_WHAT TO DO_
Please return all lines from the records below that include the string "land".

:: TASK MATERIAL ::

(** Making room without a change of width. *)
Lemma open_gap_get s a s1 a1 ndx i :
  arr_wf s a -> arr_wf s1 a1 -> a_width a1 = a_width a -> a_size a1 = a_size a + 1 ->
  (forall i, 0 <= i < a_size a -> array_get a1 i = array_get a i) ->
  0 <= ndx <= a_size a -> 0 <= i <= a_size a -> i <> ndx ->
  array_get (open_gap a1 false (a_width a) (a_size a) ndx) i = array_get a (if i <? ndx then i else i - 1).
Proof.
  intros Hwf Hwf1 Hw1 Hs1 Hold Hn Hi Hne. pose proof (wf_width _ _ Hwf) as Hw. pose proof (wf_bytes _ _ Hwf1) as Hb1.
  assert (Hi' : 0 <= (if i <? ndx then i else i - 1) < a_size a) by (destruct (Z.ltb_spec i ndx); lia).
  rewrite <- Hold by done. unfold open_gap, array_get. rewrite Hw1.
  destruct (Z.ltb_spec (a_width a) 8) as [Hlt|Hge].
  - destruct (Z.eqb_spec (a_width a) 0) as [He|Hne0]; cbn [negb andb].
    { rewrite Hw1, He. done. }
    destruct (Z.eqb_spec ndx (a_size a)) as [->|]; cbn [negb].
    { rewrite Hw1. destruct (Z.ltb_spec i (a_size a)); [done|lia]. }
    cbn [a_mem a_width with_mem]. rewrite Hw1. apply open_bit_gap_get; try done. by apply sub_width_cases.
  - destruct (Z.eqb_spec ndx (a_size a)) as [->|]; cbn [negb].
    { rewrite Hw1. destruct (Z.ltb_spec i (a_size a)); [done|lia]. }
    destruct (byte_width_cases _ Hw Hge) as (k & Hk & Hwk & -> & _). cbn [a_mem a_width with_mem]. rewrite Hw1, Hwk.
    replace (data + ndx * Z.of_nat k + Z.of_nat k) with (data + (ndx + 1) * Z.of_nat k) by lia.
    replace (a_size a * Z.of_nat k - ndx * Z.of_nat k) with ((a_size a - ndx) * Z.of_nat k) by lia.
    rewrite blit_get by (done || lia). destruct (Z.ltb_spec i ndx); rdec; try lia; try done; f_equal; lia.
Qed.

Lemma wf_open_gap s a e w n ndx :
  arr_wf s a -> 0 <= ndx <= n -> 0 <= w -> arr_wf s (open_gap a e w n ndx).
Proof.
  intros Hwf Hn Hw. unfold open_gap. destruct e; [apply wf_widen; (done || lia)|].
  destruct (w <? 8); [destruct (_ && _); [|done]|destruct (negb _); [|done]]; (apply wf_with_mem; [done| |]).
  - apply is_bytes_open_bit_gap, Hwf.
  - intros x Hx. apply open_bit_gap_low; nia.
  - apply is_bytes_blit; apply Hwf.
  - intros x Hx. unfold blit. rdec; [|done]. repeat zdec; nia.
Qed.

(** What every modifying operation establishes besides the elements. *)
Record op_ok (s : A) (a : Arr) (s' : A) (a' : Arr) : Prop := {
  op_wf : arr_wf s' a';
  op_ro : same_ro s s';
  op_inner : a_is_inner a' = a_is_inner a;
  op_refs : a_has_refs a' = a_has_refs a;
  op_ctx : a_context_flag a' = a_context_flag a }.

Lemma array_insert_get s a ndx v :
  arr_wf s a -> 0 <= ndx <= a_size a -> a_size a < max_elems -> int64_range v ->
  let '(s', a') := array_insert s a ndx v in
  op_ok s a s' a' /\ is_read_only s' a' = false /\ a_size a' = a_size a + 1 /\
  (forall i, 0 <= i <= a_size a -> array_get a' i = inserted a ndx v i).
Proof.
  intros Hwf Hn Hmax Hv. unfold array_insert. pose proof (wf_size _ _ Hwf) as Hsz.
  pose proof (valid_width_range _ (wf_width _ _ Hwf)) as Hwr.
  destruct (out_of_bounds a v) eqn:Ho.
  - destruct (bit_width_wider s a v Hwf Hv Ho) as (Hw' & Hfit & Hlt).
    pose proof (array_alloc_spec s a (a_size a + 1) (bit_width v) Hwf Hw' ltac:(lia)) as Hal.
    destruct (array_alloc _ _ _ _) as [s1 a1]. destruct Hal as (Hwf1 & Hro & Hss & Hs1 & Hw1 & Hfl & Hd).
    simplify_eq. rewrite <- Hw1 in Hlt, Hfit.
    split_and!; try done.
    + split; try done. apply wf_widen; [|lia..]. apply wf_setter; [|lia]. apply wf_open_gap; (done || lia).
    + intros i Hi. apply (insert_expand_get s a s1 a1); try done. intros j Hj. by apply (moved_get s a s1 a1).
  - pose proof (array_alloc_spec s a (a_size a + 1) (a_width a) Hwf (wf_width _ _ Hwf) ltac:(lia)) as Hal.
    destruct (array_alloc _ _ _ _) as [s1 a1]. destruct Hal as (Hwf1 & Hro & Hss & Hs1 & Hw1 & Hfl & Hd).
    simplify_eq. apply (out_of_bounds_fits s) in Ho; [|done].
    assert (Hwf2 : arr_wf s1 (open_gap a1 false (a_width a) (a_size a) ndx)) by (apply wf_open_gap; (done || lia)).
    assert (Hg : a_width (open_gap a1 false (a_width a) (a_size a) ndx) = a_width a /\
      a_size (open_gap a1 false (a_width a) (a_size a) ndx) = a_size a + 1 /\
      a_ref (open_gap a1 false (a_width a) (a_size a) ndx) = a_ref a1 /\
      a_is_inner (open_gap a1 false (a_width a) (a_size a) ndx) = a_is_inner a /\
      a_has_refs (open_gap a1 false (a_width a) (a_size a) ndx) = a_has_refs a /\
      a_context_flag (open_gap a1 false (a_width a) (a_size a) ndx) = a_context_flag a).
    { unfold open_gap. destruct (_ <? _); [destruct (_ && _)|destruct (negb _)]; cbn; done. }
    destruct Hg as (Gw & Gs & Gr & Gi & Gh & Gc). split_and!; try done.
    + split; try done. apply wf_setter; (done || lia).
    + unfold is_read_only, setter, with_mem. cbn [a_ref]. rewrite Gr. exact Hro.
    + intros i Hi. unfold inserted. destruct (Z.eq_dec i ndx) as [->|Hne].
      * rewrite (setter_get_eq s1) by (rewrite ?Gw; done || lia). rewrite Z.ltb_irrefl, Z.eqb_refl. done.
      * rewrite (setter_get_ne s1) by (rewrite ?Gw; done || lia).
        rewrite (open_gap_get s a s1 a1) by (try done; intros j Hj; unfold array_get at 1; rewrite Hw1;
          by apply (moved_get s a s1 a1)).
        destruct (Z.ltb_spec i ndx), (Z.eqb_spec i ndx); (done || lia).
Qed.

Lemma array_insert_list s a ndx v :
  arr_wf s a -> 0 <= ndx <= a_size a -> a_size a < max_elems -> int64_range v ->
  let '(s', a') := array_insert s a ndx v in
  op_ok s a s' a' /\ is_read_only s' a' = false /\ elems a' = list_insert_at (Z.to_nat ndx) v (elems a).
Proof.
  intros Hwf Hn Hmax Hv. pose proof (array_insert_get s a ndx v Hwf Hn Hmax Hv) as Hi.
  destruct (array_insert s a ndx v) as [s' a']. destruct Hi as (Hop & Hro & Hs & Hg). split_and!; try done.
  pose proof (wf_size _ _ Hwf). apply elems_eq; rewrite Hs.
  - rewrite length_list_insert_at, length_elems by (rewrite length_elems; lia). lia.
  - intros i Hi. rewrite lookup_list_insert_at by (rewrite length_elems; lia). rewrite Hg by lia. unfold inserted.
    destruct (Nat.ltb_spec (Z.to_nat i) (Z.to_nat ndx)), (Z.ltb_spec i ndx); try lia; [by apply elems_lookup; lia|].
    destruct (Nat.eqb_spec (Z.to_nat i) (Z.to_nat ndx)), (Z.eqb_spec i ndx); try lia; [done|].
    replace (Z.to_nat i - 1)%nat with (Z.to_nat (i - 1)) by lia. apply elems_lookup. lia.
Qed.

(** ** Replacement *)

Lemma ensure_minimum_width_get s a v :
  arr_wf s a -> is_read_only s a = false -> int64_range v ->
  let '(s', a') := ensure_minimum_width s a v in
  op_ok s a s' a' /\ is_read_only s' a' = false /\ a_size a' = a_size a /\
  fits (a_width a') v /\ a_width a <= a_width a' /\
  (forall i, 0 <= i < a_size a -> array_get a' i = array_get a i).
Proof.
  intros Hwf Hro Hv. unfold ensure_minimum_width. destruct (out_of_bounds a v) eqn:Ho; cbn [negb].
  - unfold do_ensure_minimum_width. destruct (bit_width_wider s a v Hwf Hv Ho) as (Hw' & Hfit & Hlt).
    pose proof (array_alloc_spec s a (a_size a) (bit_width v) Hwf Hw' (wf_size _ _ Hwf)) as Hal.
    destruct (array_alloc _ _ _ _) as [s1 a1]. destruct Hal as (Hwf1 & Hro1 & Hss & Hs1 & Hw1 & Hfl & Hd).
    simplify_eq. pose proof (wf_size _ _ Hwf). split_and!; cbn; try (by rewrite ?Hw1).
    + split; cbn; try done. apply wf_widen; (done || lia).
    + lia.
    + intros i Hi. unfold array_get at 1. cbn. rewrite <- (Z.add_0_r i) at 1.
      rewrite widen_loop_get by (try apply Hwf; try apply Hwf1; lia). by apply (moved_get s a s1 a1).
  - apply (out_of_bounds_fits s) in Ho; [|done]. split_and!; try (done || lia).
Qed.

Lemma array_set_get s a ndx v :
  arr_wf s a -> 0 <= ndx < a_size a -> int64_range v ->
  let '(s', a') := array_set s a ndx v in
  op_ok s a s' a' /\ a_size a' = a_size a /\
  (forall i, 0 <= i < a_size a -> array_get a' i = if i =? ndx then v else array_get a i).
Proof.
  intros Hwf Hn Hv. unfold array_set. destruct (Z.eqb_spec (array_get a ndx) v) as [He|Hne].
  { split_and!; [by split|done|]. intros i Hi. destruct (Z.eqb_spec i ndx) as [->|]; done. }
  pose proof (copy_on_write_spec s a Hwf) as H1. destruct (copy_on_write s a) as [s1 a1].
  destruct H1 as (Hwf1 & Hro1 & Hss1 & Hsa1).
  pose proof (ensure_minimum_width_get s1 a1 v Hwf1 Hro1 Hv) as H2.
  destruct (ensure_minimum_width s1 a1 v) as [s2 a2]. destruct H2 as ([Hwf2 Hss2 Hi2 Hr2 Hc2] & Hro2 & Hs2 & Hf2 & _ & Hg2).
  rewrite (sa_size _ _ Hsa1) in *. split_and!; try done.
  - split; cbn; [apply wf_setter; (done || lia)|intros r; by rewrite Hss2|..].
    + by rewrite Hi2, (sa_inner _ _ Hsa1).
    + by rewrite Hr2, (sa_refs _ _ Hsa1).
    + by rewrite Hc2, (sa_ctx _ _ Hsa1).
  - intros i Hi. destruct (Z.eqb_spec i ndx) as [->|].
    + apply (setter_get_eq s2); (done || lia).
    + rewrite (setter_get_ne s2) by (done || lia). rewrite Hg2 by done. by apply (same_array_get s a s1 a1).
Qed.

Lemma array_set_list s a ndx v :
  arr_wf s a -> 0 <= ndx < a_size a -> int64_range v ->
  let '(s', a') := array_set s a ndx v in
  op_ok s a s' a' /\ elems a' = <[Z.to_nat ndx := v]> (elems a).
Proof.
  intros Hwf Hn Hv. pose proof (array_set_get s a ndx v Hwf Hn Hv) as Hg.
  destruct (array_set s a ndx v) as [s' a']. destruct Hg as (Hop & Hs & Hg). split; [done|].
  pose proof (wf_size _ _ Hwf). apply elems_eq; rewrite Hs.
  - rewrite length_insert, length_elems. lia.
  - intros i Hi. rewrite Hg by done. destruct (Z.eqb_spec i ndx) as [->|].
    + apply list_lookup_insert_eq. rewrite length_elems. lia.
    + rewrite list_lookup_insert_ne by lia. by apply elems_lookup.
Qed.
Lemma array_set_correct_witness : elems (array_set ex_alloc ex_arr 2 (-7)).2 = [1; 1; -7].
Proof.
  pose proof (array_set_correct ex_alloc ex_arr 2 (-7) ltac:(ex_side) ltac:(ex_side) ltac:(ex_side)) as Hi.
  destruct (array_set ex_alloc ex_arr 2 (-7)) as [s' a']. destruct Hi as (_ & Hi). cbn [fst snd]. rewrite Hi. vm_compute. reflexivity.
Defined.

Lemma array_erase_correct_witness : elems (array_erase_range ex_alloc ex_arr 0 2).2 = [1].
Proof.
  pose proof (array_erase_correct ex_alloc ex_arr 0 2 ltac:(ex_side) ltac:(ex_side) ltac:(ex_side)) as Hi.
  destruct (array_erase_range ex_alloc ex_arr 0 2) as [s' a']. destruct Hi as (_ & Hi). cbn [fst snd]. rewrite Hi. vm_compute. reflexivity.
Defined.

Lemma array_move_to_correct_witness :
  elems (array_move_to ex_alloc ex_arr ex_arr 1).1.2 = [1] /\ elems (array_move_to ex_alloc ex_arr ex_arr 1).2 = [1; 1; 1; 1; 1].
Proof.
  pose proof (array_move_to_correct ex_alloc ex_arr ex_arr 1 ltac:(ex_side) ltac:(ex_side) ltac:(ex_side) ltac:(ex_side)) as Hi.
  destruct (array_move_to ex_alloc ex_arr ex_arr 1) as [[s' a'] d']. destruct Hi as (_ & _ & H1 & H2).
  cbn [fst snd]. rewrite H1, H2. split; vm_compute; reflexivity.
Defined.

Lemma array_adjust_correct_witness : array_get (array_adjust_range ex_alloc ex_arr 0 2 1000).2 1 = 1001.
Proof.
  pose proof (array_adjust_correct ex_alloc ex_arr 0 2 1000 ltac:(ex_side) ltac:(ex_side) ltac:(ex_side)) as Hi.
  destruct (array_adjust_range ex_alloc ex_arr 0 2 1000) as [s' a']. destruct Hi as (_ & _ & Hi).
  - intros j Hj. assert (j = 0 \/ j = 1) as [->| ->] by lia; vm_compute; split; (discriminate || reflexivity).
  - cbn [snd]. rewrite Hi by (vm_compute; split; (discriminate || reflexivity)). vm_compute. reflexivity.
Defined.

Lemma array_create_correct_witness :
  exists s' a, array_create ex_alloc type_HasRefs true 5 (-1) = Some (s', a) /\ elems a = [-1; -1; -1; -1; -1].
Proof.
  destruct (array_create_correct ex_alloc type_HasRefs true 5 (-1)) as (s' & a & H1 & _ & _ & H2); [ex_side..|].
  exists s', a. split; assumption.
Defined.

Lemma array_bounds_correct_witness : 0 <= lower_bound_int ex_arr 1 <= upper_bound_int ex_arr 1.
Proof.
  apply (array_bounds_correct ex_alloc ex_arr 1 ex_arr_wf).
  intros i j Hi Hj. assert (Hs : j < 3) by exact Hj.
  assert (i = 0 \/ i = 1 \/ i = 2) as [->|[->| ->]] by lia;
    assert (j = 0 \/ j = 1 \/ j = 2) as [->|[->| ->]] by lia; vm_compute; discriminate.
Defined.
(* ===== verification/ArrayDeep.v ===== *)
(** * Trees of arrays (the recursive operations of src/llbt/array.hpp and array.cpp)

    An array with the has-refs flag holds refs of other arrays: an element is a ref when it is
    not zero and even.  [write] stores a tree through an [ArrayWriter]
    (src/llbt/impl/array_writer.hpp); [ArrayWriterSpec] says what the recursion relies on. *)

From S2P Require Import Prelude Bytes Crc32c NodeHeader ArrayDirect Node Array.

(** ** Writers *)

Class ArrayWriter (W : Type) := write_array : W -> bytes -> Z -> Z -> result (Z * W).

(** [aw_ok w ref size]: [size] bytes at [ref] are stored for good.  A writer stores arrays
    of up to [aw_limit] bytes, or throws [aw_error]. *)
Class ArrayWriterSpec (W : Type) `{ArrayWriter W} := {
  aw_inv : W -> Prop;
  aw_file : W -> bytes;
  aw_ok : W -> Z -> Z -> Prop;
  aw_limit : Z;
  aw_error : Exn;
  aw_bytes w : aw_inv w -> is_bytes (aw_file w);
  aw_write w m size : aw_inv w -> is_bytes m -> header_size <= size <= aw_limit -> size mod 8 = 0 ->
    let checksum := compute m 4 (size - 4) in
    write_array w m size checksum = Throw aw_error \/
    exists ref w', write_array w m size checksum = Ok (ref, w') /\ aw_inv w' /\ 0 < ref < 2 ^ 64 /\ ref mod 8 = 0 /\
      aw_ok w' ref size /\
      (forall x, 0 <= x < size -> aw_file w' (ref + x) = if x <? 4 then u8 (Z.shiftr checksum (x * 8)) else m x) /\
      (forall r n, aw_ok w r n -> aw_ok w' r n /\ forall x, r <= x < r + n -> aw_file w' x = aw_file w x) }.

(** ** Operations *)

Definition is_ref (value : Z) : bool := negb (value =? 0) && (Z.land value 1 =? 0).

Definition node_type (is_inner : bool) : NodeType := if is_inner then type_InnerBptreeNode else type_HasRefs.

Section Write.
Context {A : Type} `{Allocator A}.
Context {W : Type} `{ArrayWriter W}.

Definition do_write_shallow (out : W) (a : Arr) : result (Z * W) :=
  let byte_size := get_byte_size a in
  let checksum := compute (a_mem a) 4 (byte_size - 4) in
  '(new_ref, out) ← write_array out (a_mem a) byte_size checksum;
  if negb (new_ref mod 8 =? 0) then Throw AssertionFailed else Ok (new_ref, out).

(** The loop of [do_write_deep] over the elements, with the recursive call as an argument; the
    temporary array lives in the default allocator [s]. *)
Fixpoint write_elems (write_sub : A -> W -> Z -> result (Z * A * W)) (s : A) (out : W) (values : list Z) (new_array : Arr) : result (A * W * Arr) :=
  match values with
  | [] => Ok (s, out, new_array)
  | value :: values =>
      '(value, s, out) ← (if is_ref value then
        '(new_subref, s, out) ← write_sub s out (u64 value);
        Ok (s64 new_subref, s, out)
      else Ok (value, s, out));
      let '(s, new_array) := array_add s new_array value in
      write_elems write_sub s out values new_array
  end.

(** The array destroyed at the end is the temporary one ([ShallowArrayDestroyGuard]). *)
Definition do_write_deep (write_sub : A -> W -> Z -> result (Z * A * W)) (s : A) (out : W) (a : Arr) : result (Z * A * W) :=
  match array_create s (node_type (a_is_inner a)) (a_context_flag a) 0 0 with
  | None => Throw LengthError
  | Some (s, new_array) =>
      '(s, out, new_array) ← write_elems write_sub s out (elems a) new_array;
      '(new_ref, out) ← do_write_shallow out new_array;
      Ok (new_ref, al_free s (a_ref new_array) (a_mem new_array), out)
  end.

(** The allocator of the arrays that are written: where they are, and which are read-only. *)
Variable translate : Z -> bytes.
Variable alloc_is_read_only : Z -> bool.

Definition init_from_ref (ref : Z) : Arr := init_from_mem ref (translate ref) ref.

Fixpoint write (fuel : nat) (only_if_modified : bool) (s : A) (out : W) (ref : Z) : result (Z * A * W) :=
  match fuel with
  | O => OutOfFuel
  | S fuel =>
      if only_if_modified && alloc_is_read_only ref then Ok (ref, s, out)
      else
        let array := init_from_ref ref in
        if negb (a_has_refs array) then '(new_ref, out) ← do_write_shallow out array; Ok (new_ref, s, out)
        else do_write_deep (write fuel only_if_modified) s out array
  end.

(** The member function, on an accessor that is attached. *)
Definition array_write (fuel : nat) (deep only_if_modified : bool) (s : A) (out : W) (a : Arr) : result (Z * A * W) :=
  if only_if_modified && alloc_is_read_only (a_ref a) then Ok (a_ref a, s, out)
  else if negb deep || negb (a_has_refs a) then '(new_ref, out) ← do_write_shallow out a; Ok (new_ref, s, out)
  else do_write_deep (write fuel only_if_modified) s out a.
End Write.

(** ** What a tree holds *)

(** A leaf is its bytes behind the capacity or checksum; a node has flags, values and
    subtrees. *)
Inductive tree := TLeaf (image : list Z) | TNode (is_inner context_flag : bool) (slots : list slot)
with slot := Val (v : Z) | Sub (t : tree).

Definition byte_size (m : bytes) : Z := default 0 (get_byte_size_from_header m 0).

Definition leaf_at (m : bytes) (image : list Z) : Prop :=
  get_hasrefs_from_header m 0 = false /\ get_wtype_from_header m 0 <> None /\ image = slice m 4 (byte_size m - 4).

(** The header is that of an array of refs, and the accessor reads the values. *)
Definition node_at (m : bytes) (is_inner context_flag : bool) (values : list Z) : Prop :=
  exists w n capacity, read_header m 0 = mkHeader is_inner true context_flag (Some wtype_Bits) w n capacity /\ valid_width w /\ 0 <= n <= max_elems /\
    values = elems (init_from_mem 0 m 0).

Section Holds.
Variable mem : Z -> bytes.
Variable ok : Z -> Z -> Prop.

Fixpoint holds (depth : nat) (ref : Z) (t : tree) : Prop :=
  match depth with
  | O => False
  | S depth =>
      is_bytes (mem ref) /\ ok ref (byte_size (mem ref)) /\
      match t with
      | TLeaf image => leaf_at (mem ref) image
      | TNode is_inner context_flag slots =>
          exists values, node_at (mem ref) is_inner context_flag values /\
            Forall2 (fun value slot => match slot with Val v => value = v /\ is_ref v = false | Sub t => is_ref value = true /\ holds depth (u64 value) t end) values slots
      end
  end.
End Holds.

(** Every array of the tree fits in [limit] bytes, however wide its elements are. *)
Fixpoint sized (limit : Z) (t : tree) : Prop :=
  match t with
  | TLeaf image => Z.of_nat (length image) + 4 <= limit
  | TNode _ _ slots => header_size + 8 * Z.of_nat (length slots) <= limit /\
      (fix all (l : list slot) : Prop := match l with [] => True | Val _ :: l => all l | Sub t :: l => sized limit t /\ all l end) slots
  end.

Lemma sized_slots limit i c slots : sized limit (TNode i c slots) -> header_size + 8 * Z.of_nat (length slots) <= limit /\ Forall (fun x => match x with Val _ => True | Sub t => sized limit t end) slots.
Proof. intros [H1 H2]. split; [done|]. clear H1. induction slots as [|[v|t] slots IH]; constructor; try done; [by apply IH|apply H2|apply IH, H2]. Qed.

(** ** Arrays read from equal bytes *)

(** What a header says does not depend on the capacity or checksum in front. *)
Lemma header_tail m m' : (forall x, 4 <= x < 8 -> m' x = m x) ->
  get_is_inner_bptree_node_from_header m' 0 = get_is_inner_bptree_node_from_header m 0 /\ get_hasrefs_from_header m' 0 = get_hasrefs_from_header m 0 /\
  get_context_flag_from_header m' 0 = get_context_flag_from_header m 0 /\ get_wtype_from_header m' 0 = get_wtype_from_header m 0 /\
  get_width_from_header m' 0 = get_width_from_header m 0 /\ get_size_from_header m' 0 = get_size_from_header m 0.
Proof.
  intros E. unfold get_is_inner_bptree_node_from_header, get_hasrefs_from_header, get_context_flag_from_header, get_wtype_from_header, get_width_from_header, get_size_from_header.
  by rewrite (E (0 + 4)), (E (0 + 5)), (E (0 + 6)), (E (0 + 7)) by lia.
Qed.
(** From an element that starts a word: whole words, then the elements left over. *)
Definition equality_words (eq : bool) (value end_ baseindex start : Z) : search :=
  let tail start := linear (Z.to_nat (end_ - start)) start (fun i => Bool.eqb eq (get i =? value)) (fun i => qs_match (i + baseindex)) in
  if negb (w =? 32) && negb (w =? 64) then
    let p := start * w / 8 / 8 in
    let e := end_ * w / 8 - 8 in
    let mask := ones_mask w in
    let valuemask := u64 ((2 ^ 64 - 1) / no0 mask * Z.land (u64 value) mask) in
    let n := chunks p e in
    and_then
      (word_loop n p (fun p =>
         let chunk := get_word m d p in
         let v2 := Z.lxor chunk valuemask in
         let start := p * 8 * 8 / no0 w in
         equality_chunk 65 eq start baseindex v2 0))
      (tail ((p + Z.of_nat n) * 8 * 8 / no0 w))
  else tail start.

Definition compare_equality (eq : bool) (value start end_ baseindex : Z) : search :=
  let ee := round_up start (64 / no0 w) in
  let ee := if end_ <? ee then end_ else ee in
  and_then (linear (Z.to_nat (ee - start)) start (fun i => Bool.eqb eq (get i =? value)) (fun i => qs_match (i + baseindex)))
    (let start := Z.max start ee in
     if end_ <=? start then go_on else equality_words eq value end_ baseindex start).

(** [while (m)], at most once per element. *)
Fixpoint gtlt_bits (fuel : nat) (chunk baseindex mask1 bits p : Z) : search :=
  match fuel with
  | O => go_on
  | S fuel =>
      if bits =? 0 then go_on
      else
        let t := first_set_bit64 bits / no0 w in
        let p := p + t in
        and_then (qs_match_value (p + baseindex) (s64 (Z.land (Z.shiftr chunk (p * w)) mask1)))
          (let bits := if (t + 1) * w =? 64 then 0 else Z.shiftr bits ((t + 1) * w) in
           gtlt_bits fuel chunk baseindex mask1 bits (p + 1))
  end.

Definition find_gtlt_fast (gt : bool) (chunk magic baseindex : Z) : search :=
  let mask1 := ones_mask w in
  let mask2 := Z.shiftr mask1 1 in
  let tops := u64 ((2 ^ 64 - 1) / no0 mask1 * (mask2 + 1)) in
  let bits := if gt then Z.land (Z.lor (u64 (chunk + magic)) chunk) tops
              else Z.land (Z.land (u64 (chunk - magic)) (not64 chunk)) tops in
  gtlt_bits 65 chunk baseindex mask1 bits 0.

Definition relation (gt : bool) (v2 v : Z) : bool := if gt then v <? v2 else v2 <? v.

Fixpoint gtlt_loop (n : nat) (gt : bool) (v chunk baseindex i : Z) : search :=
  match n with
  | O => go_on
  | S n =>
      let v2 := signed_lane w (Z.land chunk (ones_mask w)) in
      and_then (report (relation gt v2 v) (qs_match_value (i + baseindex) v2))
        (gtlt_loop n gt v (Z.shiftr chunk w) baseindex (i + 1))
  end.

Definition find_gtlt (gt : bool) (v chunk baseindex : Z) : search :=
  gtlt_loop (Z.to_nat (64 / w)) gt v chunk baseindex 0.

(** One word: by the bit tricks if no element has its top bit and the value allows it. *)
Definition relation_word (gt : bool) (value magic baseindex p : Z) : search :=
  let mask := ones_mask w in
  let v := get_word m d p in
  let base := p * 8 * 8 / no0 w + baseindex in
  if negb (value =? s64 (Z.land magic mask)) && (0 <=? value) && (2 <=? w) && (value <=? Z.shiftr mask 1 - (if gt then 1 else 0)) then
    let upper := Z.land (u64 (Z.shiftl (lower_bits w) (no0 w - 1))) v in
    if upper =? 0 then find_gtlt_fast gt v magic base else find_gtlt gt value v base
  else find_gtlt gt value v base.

:::

_PROBLEM SOLUTION_
Definition is_ref (value : Z) : bool := negb (value =? 0) && (Z.land value 1 =? 0).
    let valuemask := u64 ((2 ^ 64 - 1) / no0 mask * Z.land (u64 value) mask) in
        and_then (qs_match_value (p + baseindex) (s64 (Z.land (Z.shiftr chunk (p * w)) mask1)))
  let bits := if gt then Z.land (Z.lor (u64 (chunk + magic)) chunk) tops
              else Z.land (Z.land (u64 (chunk - magic)) (not64 chunk)) tops in
      let v2 := signed_lane w (Z.land chunk (ones_mask w)) in
  if negb (value =? s64 (Z.land magic mask)) && (0 <=? value) && (2 <=? w) && (value <=? Z.shiftr mask 1 - (if gt then 1 else 0)) then
    let upper := Z.land (u64 (Z.shiftl (lower_bits w) (no0 w - 1))) v in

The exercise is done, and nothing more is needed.